Exercise requirements:
From the entries that follow, copy each line containing the word "whose".

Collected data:
=== Section Start ===

(** * Endpoint prober and fallback caller

    A shallow embedding of [src/test_endpoints.py] and
    [src/services/fallback_service.py], and the properties the specification
    states about them.

    Layout: [Py] holds the fragment of Python the two files use (strings,
    truthiness, insertion-ordered dicts, exceptions); [FallbackService] and
    [TestEndpoints] embed the two source files function by function;
    [FallbackContract] and [ProberContract] hold the vocabulary of the
    specification, [FallbackDetails] and [ProberDetails] what further
    properties are stated with, [FallbackExamples] and [ProberExamples] sample
    inputs; the modules whose names end in [Facts], [Spec] or [More] hold the
    lemmas and the theorems. *)

From Stdlib Require Import List NArith ZArith Bool Lia Ascii String.
From Stdlib Require Import DecimalString PrimFloat.
Import ListNotations.

Set Implicit Arguments.

(* ================================================================== *)
(** ** The Python fragment *)
(* ================================================================== *)

Module Py.

(** A Python [str] is a sequence of Unicode code points. *)
Definition char := N.
Definition str := list char.

(** An ASCII literal of the source, as a [str]. *)
Definition lit (s : string) : str := map N_of_ascii (list_ascii_of_string s).

Fixpoint str_eqb (a b : str) : bool :=
  match a, b with
  | [], [] => true
  | x :: a', y :: b' => N.eqb x y && str_eqb a' b'
  | _, _ => false
  end.

(** [str(n)] for an [int]. *)
Definition str_of_int (z : Z) : str := lit (NilZero.string_of_int (Z.to_int z)).

(** [c * n] for a one-character string [c]. *)
Definition str_repeat (c : char) (n : nat) : str := repeat c n.

(** [s[:n]]. *)
Definition slice_to (n : nat) (s : str) : str := firstn n s.

(** The code points [str.strip()] removes: CPython's [_PyUnicode_IsWhitespace]. *)
Definition isspace (c : char) : bool :=
  ((9 <=? c) && (c <=? 13) || (28 <=? c) && (c <=? 32)
   || (c =? 133) || (c =? 160) || (c =? 5760)
   || (8192 <=? c) && (c <=? 8202)
   || (c =? 8232) || (c =? 8233) || (c =? 8239) || (c =? 8287)
   || (c =? 12288))%N.

Fixpoint lstrip_by (drop : char -> bool) (s : str) : str :=
  match s with
  | [] => []
  | c :: s' => if drop c then lstrip_by drop s' else s
  end.

Fixpoint rstrip_by (drop : char -> bool) (s : str) : str :=
  match s with
  | [] => []
  | c :: s' =>
      match rstrip_by drop s' with
      | [] => if drop c then [] else [c]
      | kept => c :: kept
      end
  end.

(** [s.rstrip(chars)]: trailing characters that occur in [chars] are removed. *)
Definition rstrip (chars : str) (s : str) : str :=
  rstrip_by (fun c => existsb (N.eqb c) chars) s.

(** [s.strip()]: leading and trailing whitespace is removed. *)
Definition strip (s : str) : str := rstrip_by isspace (lstrip_by isspace s).

(** [sep in s] for a one-character string [sep]. *)
Definition contains (sep : char) (s : str) : bool := existsb (N.eqb sep) s.

(** [s.split(sep)] for a one-character separator: every occurrence splits,
    and the result is never empty. *)
Fixpoint split (sep : char) (s : str) : list str :=
  match s with
  | [] => [[]]
  | c :: s' =>
      if N.eqb c sep then [] :: split sep s'
      else match split sep s' with
           | piece :: pieces => (c :: piece) :: pieces
           | [] => [[c]]
           end
  end.

(** [s.split(sep, 1)]: only the first occurrence splits. *)
Fixpoint split1 (sep : char) (s : str) : list str :=
  match s with
  | [] => [[]]
  | c :: s' =>
      if N.eqb c sep then [[]; s']
      else match split1 sep s' with
           | piece :: pieces => (c :: piece) :: pieces
           | [] => [[c]]
           end
  end.

(** Truthiness of a value that is [None] or a [str]. *)
Definition truthy (v : option str) : bool :=
  match v with
  | None | Some [] => false
  | Some (_ :: _) => true
  end.

(** [all(xs)] over already evaluated truth values. *)
Definition all (xs : list bool) : bool := forallb (fun b => b) xs.

(** *** Dicts

    A [dict] keeps its keys in insertion order; assigning to a key that is
    already there replaces the value in place. *)
Definition dict (V : Type) := list (str * V).
(** * DUET-Screen / HyperVS1000: scorer, stage runners, scheduler, rank fusion

    A shallow embedding of the core of the pipeline:
    - [utils.py]      : [chunked], [deterministic_score]
    - [scheduler.py]  : [Task], [GPUScheduler], [dispatch]
    - [consensus.py]  : [weighted_average_rank], [weighted_reciprocal_rank_fusion]
    - [pipeline/dti.py], [pipeline/docking.py], [pipeline/mmgbsa.py]
    - [pipeline/aggregate.py] : [_load_stage], [run_aggregate]

    Conventions.
    - A Python [str] is represented by the byte string of its UTF-8 encoding
      (a Rocq [string]); [encode("utf-8")] distributes over concatenation, so
      joining and then encoding is joining the encodings.
    - Python [int] is [Z].
    - A Python [float] is represented by the rational number it denotes ([Q]).
      The value of [deterministic_score] is computed with the exact rounding of
      the int-to-float conversion (the division by 2**64 is exact in binary64).
      The arithmetic of the fusion engine and of the aggregator (sums, products
      and quotients of weights) is the exact rational arithmetic: rounding
      errors of binary64 are not modelled there.
    - A Python [dict] is an association list in insertion order with unique
      keys; exceptions are values of type [exn] in a [result]. *)

From Stdlib Require Import String Ascii DecimalString.
From Stdlib Require Import ZArith QArith List Bool Lia Lqa.
From Stdlib Require Import Permutation Sorted.
From Stdlib Require OrderedTypeEx.
Import ListNotations.

Local Open Scope string_scope.
Local Open Scope list_scope.
Local Open Scope Z_scope.

(* ------------------------------------------------------------------ *)
(** ** Exceptions and results *)

Inductive exn : Type :=
| ValueError (msg : string)
| FileNotFoundError (msg : string)
| RetryableError
| OtherError (msg : string).

Inductive result (A : Type) : Type :=
| Ok (a : A)
| Raise (e : exn).
Arguments Ok {A} a.
Arguments Raise {A} e.

Definition bind {A B : Type} (r : result A) (k : A -> result B) : result B :=
  match r with
  | Ok a => k a
  | Raise e => Raise e
  end.

Notation "x <- c1 ;; c2" := (bind c1 (fun x => c2))
  (at level 61, c1 at next level, right associativity).

Definition is_ok {A : Type} (r : result A) : bool :=
  match r with Ok _ => true | Raise _ => false end.

(* ------------------------------------------------------------------ *)
(** ** BLAKE2b (RFC 7693), unkeyed, as [hashlib.blake2b] computes it *)

Module Blake2b.

Definition w64 : Z := 2 ^ 64.

Definition add64 (a b : Z) : Z := (a + b) mod w64.

Definition rotr64 (x : Z) (n : Z) : Z :=
  Z.lor (Z.shiftr x n) ((Z.shiftl x (64 - n)) mod w64).

Definition IV : list Z :=
  [ 0x6a09e667f3bcc908; 0xbb67ae8584caa73b; 0x3c6ef372fe94f82b;
    0xa54ff53a5f1d36f1; 0x510e527fade682d1; 0x9b05688c2b3e6c1f;
    0x1f83d9abfb41bd6b; 0x5be0cd19137e2179 ].
(** * Belay's package manager: locator resolution, downloader dispatch and
      the group orchestrator

    A shallow embedding of
      - [src/belay/packagemanager.py]            (module [Legacy]),
      - [src/belay/packagemanager/downloaders/common.py] and
        [src/belay/packagemanager/group.py]     (module [Pkg]),
    over a filesystem given as a finite map from paths to nodes.  Python
    exceptions are values of [exn]; code that can raise returns a [result],
    and code that also touches the filesystem is written in the state and
    exception monad [M], whose state survives a raise exactly as Python's
    side effects do. *)

From Stdlib Require Import Ascii String List Bool Arith Lia.
From stdpp Require Import base option list strings pretty gmap fin_maps.

Open Scope string_scope.
Open Scope list_scope.

(** ** Exceptions and results *)

Inductive exn : Type :=
| NonMatchingURL                      (* packagemanager.py, line 13 *)
| NonMatchingURI                      (* downloaders/common.py, line 16 *)
| ValueError (msg : string)
| KeyError (key : string)
| NotImplementedError (msg : string)
| SyntaxError
| FileExistsError
| FileNotFoundError
| NotADirectoryError
| IsADirectoryError
| ExternalError (msg : string).       (* raised by httpx, fsspec or sync *)

Inductive result (A : Type) : Type :=
| Ok (a : A)
| Raise (e : exn).
Arguments Ok {A} a.
Arguments Raise {A} e.

#[global] Instance exn_eq_dec : EqDecision exn.
Proof. solve_decision. Defined.

#[global] Instance result_eq_dec {A} `{EqDecision A} : EqDecision (result A).
Proof. solve_decision. Defined.

(** ** Python string operations used by the source *)

Module Str.

(** [s[n:]] *)
Fixpoint drop (n : nat) (s : string) : string :=
  match n, s with
  | O, _ => s
  | S _, EmptyString => EmptyString
  | S n', String _ s' => drop n' s'
  end.

(** [s[:n]] *)
Fixpoint take (n : nat) (s : string) : string :=
  match n, s with
  | O, _ => EmptyString
  | S _, EmptyString => EmptyString
  | S n', String c s' => String c (take n' s')
  end.

(** [s.startswith(p)] *)
Definition startswith (p s : string) : bool := String.prefix p s.

(** [s.split(sep)] for a separator of one character; the result is never
    empty: [''.split('/') = ['']]. *)
Fixpoint split (sep : ascii) (s : string) : list string :=
  match s with
  | EmptyString => [EmptyString]
  | String c s' =>
      if Ascii.eqb c sep then EmptyString :: split sep s'
      else match split sep s' with
           | [] => [String c EmptyString]
           | w :: ws => String c w :: ws
           end
  end.

(** [sep.join(l)] *)
Fixpoint join (sep : string) (l : list string) : string :=
  match l with
  | [] => EmptyString
  | [w] => w
  | w :: ws => w +:+ sep +:+ join sep ws
  end.

(** [c in s] *)
Fixpoint contains (c : ascii) (s : string) : bool :=
  match s with
  | EmptyString => false
  | String d s' => Ascii.eqb d c || contains c s'
  end.

(** [s.find(c)], [None] standing for Python's [-1]. *)
Fixpoint find (c : ascii) (s : string) : option nat :=
  match s with
  | EmptyString => None
  | String d s' => if Ascii.eqb d c then Some 0 else S <$> find c s'
  end.

(** [s.rfind(c)] *)
Fixpoint rfind (c : ascii) (s : string) : option nat :=
  match s with
  | EmptyString => None
  | String d s' =>
      match rfind c s' with
      | Some i => Some (S i)
      | None => if Ascii.eqb d c then Some 0 else None
      end
  end.

(** [s.split(c, 1)] when [c in s]: the text before and after the first [c]. *)
Definition cut (c : ascii) (s : string) : string * string :=
  match find c s with
  | Some i => (take i s, drop (S i) s)
  | None => (s, EmptyString)
  end.

Definition forallb (f : ascii -> bool) (s : string) : bool :=
  List.forallb f (list_ascii_of_string s).

Definition lower_ascii (c : ascii) : ascii :=
  let n := nat_of_ascii c in
  if ((65 <=? n)%nat && (n <=? 90)%nat) then ascii_of_nat (n + 32) else c.

Fixpoint lower (s : string) : string :=
  match s with
  | EmptyString => EmptyString
  | String c s' => String (lower_ascii c) (lower s')
  end.

(** Carriage return and line feed. *)
Definition CR : ascii := ascii_of_nat 13.
Definition LF : ascii := ascii_of_nat 10.

(** What reading a file in text mode does to its line ends (universal
    newlines): CR LF and a lone CR both become LF. *)
Fixpoint universal_newlines (s : string) : string :=
  match s with
  | EmptyString => EmptyString
  | String c s' =>
      if Ascii.eqb c CR then
        match s' with
        | String c' s'' =>
            if Ascii.eqb c' LF then String LF (universal_newlines s'')
            else String LF (universal_newlines s')
        | EmptyString => String LF EmptyString
        end
      else String c (universal_newlines s')
  end.

(** [s.lstrip(chars)] for the characters that satisfy [f] *)
Fixpoint lstrip (f : ascii -> bool) (s : string) : string :=
  match s with
  | EmptyString => EmptyString
  | String c s' => if f c then lstrip f s' else s
  end.

(** [s] without the characters that satisfy [f] *)
Fixpoint remove (f : ascii -> bool) (s : string) : string :=
  match s with
  | EmptyString => EmptyString
  | String c s' => if f c then remove f s' else String c (remove f s')
  end.

End Str.

(** ** [urllib.parse.urlparse]

    The source calls the standard library's [urlparse] and reads the
    [netloc] and [path] fields of what it returns.  The functions of the
    source are embedded over an arbitrary [urlparse] (a section variable),
    so the general theorems hold whatever the library does.  [py_urlparse]
    below follows CPython's [urlsplit]/[urlparse] on text with an ASCII
    host: leading blanks are stripped, tabs and line ends removed, and a
    bracket left open or never opened in the host raises ValueError (what
    stands between matching brackets is not checked).  It is the instance
    at which the functions are evaluated on concrete URLs. *)

Record ParseResult : Type := mkParseResult {
  scheme : string;
  netloc : string;
  path : string;
  params : string;
  query : string;
  fragment : string
}.

Module Urllib.

Definition scheme_char (c : ascii) : bool :=
  let n := nat_of_ascii c in
  ((97 <=? n)%nat && (n <=? 122)%nat) || ((65 <=? n)%nat && (n <=? 90)%nat)
  || ((48 <=? n)%nat && (n <=? 57)%nat)
  || Ascii.eqb c "+" || Ascii.eqb c "-" || Ascii.eqb c ".".
Lemma compare_ignores_list_contents_witness :
  let hyperlink (u : string) := VObj [("uri", VStr u)] in
  let a := [("title", VStr "a"); ("links", VList [hyperlink "x"])] in
  let a' := [("title", VStr "a"); ("links", VList [hyperlink "y"])] in
  let b := VObj [("title", VStr "a"); ("links", VList [hyperlink "x"])] in
  _compareType always (VObj a) b = inr true /\
  _compareType always (VObj a') b = inr true.
Proof.
  intros hyperlink a a' b.
  assert (H : _compareType always (VObj a) b = inr true) by reflexivity.
  pose proof (compare_ignores_list_contents always [("title", VStr "a")] []
                "links" [hyperlink "x"] [hyperlink "y"] [hyperlink "x"] b
                eq_refl eq_refl eq_refl eq_refl eq_refl) as Heq.
  exact (conj H (eq_trans (eq_sym Heq) H)).
Defined.

Lemma compare_ignores_extra_attributes_witness :
  let a := [("title", VStr "a")] in
  let b := [("title", VStr "a")] in
  let extra := [("revision_number", VInt 7)] in
  _compareType always (VObj a) (VObj b) = inr true /\
  _compareType always (VObj a) (VObj (b ++ extra)) = inr true /\
  _compareType always (VObj ([("_id", VStr "P-7")] ++ ("revision_number", VInt 7) :: a))
    (VObj b) = inl (KeyError "revision_number").
Proof.
  intros a b extra.
  assert (H : _compareType always (VObj a) (VObj b) = inr true) by reflexivity.
  destruct (compare_ignores_extra_attributes always a b extra true) as [Hmore Hless].
  refine (conj H (conj (Hmore H) (Hless [("_id", VStr "P-7")] "revision_number"
                                    (VInt 7) a _ eq_refl eq_refl))).
  repeat constructor.
Defined.

End MoreRuns.
(* ===== verification/_CoqProject ===== *)
-Q . S2P
Prelude.v
ByteIO.v
SerialArith.v
Crc32.v
Sha256.v
Cobs.v
Codec.v
Frame.v
Estop.v
Collect.v
Raw.v
Fragmentation.v
Blob.v
StreamBundle.v
CborItem.v
CborReader.v
CborWriter.v
CborMessage.v
MsgNack.v
MsgIntent.v
MsgWish.v
MsgTrust.v
MsgHello.v
MsgWelcome.v
Tables.v
Slots.v
Crypto.v
Safety.v
Pairing.v
PairingLedger.v
Shedding.v
Catalog.v
Queues.v
StateChannel.v
RateLimiter.v
Subscription.v
Registry.v
CatalogCodec.v
CatalogWire.v
CatalogTyped.v
CatalogDecode.v
MsgBlob.v
StateM.v
HubSession.v
HubState.v
HubWorld.v
HubCore.v
HubSafety.v
HubPump.v
HubHello.v
HubWish.v
HubPairing.v
HubIntent.v
HubStream.v
HubUpdate.v
HubCatalog.v
HubSteps.v
HubWalk.v
HubWalkMotion.v
HubWalkAll.v
HubWithdraw.v
HubBench.v
HubLatch.v
HubGates.v
HubRevoke.v
HubLiveness.v
ClientState.v
ClientParts.v
ClientWorld.v
Client.v
ClientSteps.v
ClientWalk.v
ClientLife.v
ClientCatalog.v
ClientEstop.v
ClientSends.v
ClientBench.v
SavedNetworks.v
VisibleNetworks.v
InProcessLink.v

=== Section End ===

Solution to this exercise:
    inputs; the modules whose names end in [Facts], [Spec] or [More] hold the
    exception monad [M], whose state survives a raise exactly as Python's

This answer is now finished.